Your RSVP Is Your Word

It is amazing how many people RSVP that they are attending and then fail to show up.  While there is always a variety of "things" that can come up, and certain work or personal "emergencies" will happen from time to time, this has become a prevalent issue.

This is true at business events and in social commitments.  I talked to a friend who said many of her and her husband's friends are flakes.  They agree to do things and then bail at the last minute for all kinds of reasons that they expect are understood by those they stand up.  Happy hour, dinners, parties, attending concerts, etc... can all be skipped on a whim.

The check-in table at business functions can have as many as 1/3 of the attendance list who never show up and claim their tag.
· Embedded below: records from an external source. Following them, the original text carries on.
Definition emptyScheduler : M bool :=
  gets (λ s, Queue.empty (runnableQueue s) && Queue.empty (blockedQueue s)
             && bool_decide (parallelProcesses s = ∅)).

Definition numberBlocked : M Z :=
  gets (λ s, to_int (Z.of_nat (Queue.size (blockedQueue s)))).

Definition numberRunnable : M Z :=
  gets (λ s, to_int (Z.of_nat (Queue.size (runnableQueue s)))).

Definition getNextRunnable : M pid_t :=
  e ← runnable_empty;
  if negb e then runnable_front else mret (-1).

Definition getNextBlocked : M pid_t :=
  e ← blocked_empty;
  if negb e then blocked_front else mret (-1).

Definition resumeRetry (pid : pid_t) : M unit :=
  frontPid ← blocked_front;
  if decide (frontPid ≠ pid)
  then throw_runtime_error "trying to resume retry with wrong pid"
  else blocked_pop;; blocked_push pid.

(** *** The loops of [isAlive] and [removeFromScheduler]

    Each loop runs on the queue member and a local temporary queue; it is a
    recursion on the content of the queue member and returns the content
    left in the member, the temporary and whether the loop left through
    [break]. *)

(** [isAlive], first loop (blocked queue): the front is popped, compared,
    and on a mismatch the queue is popped once more before the first front
    is pushed on the temporary. *)
Fixpoint isAlive_blocked_loop (pid : pid_t) (blockedQueue blockedTemp : queue)
    : option (queue * queue * bool) :=
  match blockedQueue with
  | [] => Some ([], blockedTemp, false)            (* loop condition fails *)
  | frontPid :: q1 =>                               (* front(); pop() *)
      if decide (frontPid = pid) then Some (q1, blockedTemp, true)   (* break *)
      else match q1 with                            (* pop() again *)
           | [] => None                             (* ... of an empty queue *)
           | _ :: q2 => isAlive_blocked_loop pid q2 (Queue.push frontPid blockedTemp)
           end
  end.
This not only creates havoc for the meeting planner, but it also means extra food that is ordered, paid for, and thrown away.

It is not only happening at free and hosted events, but this is very common after high registration fees are paid in advance for luncheons, seminars, trade shows, conventions, etc...  There are usually no refunds issued, and the business professionals still put the expense reports through to their company as if they attended.  I think most CFO's would have a screaming fit if they knew how often they are paying registration fees for employees who never set foot inside.
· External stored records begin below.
(** * Schedule-matrix generation (ScheduleManager.createScheduleMatrix)

    A shallow embedding of the slot allocator of the class-schedule
    builder, in its two repository variants:

    - [Enhanced]: src/schedule.js (nine time slots, upfront capacity
      check, per-subject [slotsNeeded] derived from the credits);
    - [Basic]: src/js/schedule.js (five time slots, one position popped
      per subject, credits never read).

    JavaScript arrays are lists, array indices that come from the caller
    ([startIndex] and the [time] field derived from it) are integers of
    [Z], the counters that start at 0 are [nat].  The randomness of
    [shuffleArray] is an explicit oracle.  The local variables of one call
    ([schedule], the list of available positions) are threaded through a
    small state-and-exception monad together with a ghost trace of the grid
    accesses; the calls to [debugLog]/[debugError] only print and are left
    out.

    What a call does to the objects of its caller is a question about
    references: module [Shared] runs [createScheduleMatrix] of
    src/schedule.js on a store of objects with addresses, where the
    subjects, [this.subjects], [this.timeSlots] and [this.weekDays] are
    objects like the grid, and lemma [createScheduleMatrix_shared] shows
    that it ends as [Enhanced.createScheduleMatrix] does. *)

From Stdlib Require Import ZArith Lia.
From stdpp Require Import base list strings pretty.

Local Open Scope Z_scope.
Local Open Scope nat_scope.

(** ** JavaScript array operations used by the allocator *)

Module JS.

Section array.
Context {A : Type}.

(** [a[i]] for an integer [i]: [None] is [undefined]. *)
Definition get (a : list A) (i : Z) : option A :=
  if decide (0 ≤ i)%Z then a !! Z.to_nat i else None.

(** [a[i] = x] for a counter [i]: in range the element is replaced, past
    the end the array is extended, the skipped indices becoming [hole]s. *)
Definition set (hole : A) (a : list A) (i : nat) (x : A) : list A :=
  if decide (i < length a) then <[i := x]> a
  else a ++ replicate (i - length a) hole ++ [x].

(** [a.shift()]: the removed first element, [None] on an empty array. *)
Definition shift (a : list A) : option A * list A :=
  match a with
  | [] => (None, [])
  | x :: rest => (Some x, rest)
  end.

(** [a.pop()]: the removed last element, [None] on an empty array. *)
Definition pop (a : list A) : option A * list A :=
  (last a, take (length a - 1) a).

(** [a.findIndex(f)]: [None] is the result -1. *)
Fixpoint findIndex (f : A → bool) (a : list A) : option nat :=
  match a with
  | [] => None
  | x :: rest => if f x then Some 0 else S <$> findIndex f rest
  end.

(** [a.splice(i, 1)] *)
Definition splice1 (a : list A) (i : nat) : list A := delete i a.

(** [[a[i], a[j]] = [a[j], a[i]]]: both reads happen before the writes.
    The allocator only swaps indices that are in range. *)
Definition swap (a : list A) (i j : nat) : list A :=
  match a !! i, a !! j with
  | Some ai, Some aj => <[j := ai]> (<[i := aj]> a)
  | _, _ => a
  end.
End array.

End JS.

(** ** shuffleArray

    [rnd i] stands for the value of [Math.random()] drawn in the iteration
    with loop index [i]; [Math.floor(Math.random() * (i + 1))] is an
    integer of [0..i], here [rnd i mod (i + 1)]. *)

Definition Random := nat → nat.

Fixpoint shuffleLoop {A} (rnd : Random) (i : nat) (array : list A) : list A :=
  match i with
  | 0 => array
  | S i' =>
      let j := rnd i mod (i + 1) in
      shuffleLoop rnd i' (JS.swap array i j)
  end.

Definition shuffleArray {A} (rnd : Random) (array : list A) : list A :=
  shuffleLoop rnd (length array - 1) array.

(** ** Positions, cells and the schedule grid *)

Record Position := mkPosition { day : nat; time : Z }.

(** A cell of the grid: [null], a reference to a subject object, or
    [undefined] (a hole of an extended row).  The subject objects are the
    elements of [this.subjects], each created by its own object literal, so
    a reference is the index of the object in that array. *)
Inductive Cell :=
| Undefined
| Null
| Ref (subject : nat).

Abbreviation Row := (list Cell).
Abbreviation Schedule := (list (list Cell)).

Global Instance Cell_eq_dec : EqDecision Cell.
Proof. solve_decision. Defined.

Global Instance Position_eq_dec : EqDecision Position.
Proof. solve_decision. Defined.

(** [schedule[i] = new Array(days).fill(null)] for [i] from 0: every
    assignment is at index [schedule.length], so it appends. *)
Fixpoint initRows (slots days : nat) (schedule : Schedule) : Schedule :=
  match slots with
  | 0 => schedule
  | S n => initRows n days (schedule ++ [replicate days Null])
  end.

Definition emptySchedule (slots days : nat) : Schedule := initRows slots days [].

(** The nested loops that collect the available positions:
    [for day in 0 .. days-1, for time in startIndex .. slots-2]. *)
Definition timesFrom (startIndex : Z) (slots : nat) : list Z :=
  (λ k, startIndex + Z.of_nat k)%Z <$> seq 0 (Z.to_nat (Z.of_nat slots - 1 - startIndex)).

Definition positionsFrom (startIndex : Z) (slots days : nat) : list Position :=
  d ← seq 0 days; (λ t, mkPosition d t) <$> timesFrom startIndex slots.

(** [schedule[t][d]]: [None] is the TypeError of indexing [undefined]. *)
Definition readCell (schedule : Schedule) (t : Z) (d : nat) : option Cell :=
  row ← JS.get schedule t; Some (default Undefined (row !! d)).

(** [schedule[t][d] = v]: the row object is updated in place. *)
Definition writeCell (schedule : Schedule) (t : Z) (d : nat) (v : Cell) : option Schedule :=
  row ← JS.get schedule t;
  Some (<[Z.to_nat t := JS.set Undefined row d v]> schedule).

(** [slot => slot.day === d && slot.time === t] *)
Definition isSlot (d : nat) (t : Z) (slot : Position) : bool :=
  Nat.eqb (day slot) d && Z.eqb (time slot) t.

(** ** Local state, exceptions and the access trace *)

Inductive Error :=
| InsufficientSlots (needed available : nat)   (* src/schedule.js, upfront check *)
| NoSpaceFor (name : string)                   (* src/schedule.js, per subject *)
| NotEnoughPositions                           (* src/js/schedule.js *)
| TypeError.                                   (* indexing [undefined] *)

(** Ghost events, most recent first: a position taken from the list for a
    subject, a read of a cell, a write of a subject into a cell together
    with the content the cell had ([Undefined] outside the grid). *)
Inductive Event :=
| Take (subject : nat) (p : Position)
| ReadCell (t : Z) (d : nat)
| WriteCell (t : Z) (d : nat) (old : Cell) (subject : nat).

(** [available] is [availableSlots] in src/schedule.js and
    [availablePositions] in src/js/schedule.js. *)
Record Locals := mkLocals {
  schedule : Schedule;
  available : list Position;
  trace : list Event
}.

Inductive Outcome (A : Type) :=
| Done (a : A) (st : Locals)
| Threw (e : Error) (st : Locals).
Arguments Done {A} a st.
Arguments Threw {A} e st.

Definition M (A : Type) := Locals → Outcome A.

Global Instance M_ret : MRet M := λ A a st, Done a st.

Global Instance M_bind : MBind M := λ A B k m st,
  match m st with
  | Done a st' => k a st'
  | Threw e st' => Threw e st'
  end.

Definition throw {A} (e : Error) : M A := λ st, Threw e st.

Definition getAvailable : M (list Position) := λ st, Done (available st) st.

Definition setAvailable (l : list Position) : M unit :=
  λ st, Done tt (mkLocals (schedule st) l (trace st)).

Definition log (ev : Event) : M unit :=
  λ st, Done tt (mkLocals (schedule st) (available st) (ev :: trace st)).

(** [schedule[t][d] === null] *)
Definition isNull (t : Z) (d : nat) : M bool :=
  λ st,
    let st' := mkLocals (schedule st) (available st) (ReadCell t d :: trace st) in
    match readCell (schedule st) t d with
    | Some c => Done (bool_decide (c = Null)) st'
    | None => Threw TypeError st'
    end.

(** [schedule[t][d] = subject] *)
Definition assign (t : Z) (d : nat) (subject : nat) : M unit :=
  λ st,
    let old := default Undefined (readCell (schedule st) t d) in
    let tr := WriteCell t d old subject :: trace st in
    match writeCell (schedule st) t d (Ref subject) with
    | Some schedule' => Done tt (mkLocals schedule' (available st) tr)
    | None => Threw TypeError (mkLocals (schedule st) (available st) tr)
    end.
When you tell others you will be at an event you are making a commitment.  While it might seem harsh, if you RSVP that you will attend and then do not show up (or contact the host to let them know your plans have changed) you are a lair.  Yep.  Your RSVP is your word and others take action based on the actions you told them you would take.

Most people will have an excuse, or rationalize that any certain event was not that important, but if you went far enough that it caused a person to print a nametag, then you made a commitment.  Do not RSVP for events you do not plan to attend, and do not put things on your calendar that can easily be ignored because you got busy.

I assume that if you agree that an RSVP is "giving your word" then you will not have problem with the tone of this post.  If you are one who regularly ignores your RSVP's based on any number of situations you may not agree with me. For goodness sake, yes, there are occasional exceptions.... but if you cancel on people, change plans at the last minute, or skip out on things more than once a month then this post is for you!

When meeting with your biggest client is the item on your calendar you will find a way to show up.  If people know when they see your nametag on a table that you "always RSVP's and never actually come" then you have a reputation problem.  Sorry, it happens.. but at business events people scan the nametag table on the way out the door to see who is a no-show.  In social situations people's feelings get hurt when you do not keep the appointment (it can hurt friendships if you do it more than once).

I would love to hear your thoughts on this....

Have A Great Day

thom singer


Anonymous said...

People often call the day of a coffee or lunch meeting and say "something has come up with a client". What this really means is "something more important than you has come up".

Some associates do it so often I put notes in my calendar to expect them to reschedule. The funny thing is none of them see fault in their actions. They are focused on themselves and never wonder if I skipped something else to meet with them. It is SELF CENTERED to cancel at the last minute and yes, they are liars.

Brian Beasley said...

Many who get upset with the tone of your post, Thom, are probably guilty of failing to show up. At best, they are inconsiderate; at worst, they are self-centered.

It distresses me that so many are so casual about breaking their commitment. I care not whether it is a social or professional event, once you RSVP, you have made a promise.

I am passionate about commitment; it is your word and speaks to your character. If you aren't true to your word, you can't be trusted.

You speak the truth, Thom, and I applaud you for challenging those who fail to respect and honor their commitments.

Be accountable. Be respectful.

Anonymous said...

Self centered is common.

Thom Singer said...

Last night I had RSVP'd to attend a party at SXSW. But the wicked rain meant I could not get to the venue, and I did not make it.

I kept thinking of this post. I had said I was going to attend, and I basically did not keep my word. There was no way to reach the host (as it was a company)... but I will send an email on Monday to my contact there and apologize for missing the party.

I am not justifying my actions, I am pointing out that things do come up (like pouring rain and a long walk).... but that does not mean I am right for skipping the party. I still think an RSVP is your word, thus I will apologize, not ignore it.